What you need to do: Lines in which "shift" appears should be pulled from the data below.

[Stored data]
/---

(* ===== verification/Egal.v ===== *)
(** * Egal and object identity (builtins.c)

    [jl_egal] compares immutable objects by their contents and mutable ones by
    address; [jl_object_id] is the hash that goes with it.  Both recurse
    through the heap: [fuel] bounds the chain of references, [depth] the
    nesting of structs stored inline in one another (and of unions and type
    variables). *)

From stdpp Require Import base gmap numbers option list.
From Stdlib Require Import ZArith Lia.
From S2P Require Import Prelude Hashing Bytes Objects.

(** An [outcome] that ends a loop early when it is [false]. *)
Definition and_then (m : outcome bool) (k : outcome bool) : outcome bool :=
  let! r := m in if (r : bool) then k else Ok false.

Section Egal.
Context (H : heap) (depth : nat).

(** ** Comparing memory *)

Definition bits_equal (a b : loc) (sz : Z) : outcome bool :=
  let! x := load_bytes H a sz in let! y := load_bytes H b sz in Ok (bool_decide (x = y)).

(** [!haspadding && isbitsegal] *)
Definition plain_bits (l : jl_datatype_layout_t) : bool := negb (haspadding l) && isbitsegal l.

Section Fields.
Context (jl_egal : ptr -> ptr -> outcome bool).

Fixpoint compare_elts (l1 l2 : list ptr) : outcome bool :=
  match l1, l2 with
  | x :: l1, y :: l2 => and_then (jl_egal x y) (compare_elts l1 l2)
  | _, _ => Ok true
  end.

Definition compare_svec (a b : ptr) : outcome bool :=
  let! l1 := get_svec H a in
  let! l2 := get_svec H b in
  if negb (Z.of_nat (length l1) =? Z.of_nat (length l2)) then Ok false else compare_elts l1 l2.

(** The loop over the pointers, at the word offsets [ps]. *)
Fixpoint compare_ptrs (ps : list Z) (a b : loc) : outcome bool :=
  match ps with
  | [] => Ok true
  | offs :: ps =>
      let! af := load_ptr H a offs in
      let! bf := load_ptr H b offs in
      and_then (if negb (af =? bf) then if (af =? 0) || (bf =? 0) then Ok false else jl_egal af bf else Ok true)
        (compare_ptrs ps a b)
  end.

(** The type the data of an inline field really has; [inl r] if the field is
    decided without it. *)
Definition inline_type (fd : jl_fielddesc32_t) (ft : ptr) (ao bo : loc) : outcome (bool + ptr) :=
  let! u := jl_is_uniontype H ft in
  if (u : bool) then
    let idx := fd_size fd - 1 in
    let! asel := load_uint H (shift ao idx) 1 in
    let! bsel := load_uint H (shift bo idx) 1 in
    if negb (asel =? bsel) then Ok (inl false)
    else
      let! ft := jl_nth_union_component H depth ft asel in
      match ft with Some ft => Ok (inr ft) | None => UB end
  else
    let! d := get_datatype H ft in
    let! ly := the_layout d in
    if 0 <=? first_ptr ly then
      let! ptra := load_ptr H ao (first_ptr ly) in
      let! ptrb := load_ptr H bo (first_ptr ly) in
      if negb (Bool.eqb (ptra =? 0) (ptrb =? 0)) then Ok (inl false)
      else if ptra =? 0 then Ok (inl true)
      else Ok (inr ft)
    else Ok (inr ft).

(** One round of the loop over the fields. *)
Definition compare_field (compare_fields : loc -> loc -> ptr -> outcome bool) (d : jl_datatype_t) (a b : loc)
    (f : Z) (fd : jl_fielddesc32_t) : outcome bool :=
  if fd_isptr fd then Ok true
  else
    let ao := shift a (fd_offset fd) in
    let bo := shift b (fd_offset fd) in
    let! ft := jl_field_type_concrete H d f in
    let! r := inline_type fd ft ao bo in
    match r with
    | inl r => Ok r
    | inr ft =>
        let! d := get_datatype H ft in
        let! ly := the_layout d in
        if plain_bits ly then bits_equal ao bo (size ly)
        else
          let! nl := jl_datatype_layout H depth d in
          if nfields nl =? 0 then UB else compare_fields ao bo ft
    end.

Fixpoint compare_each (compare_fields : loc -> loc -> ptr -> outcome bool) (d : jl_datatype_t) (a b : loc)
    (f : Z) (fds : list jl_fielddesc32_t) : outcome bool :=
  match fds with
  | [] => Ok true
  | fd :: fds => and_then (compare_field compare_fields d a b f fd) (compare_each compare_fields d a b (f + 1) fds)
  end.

\---

Exercise answer:
    let! asel := load_uint H (shift ao idx) 1 in
    let! bsel := load_uint H (shift bo idx) 1 in
    let ao := shift a (fd_offset fd) in
    let bo := shift b (fd_offset fd) in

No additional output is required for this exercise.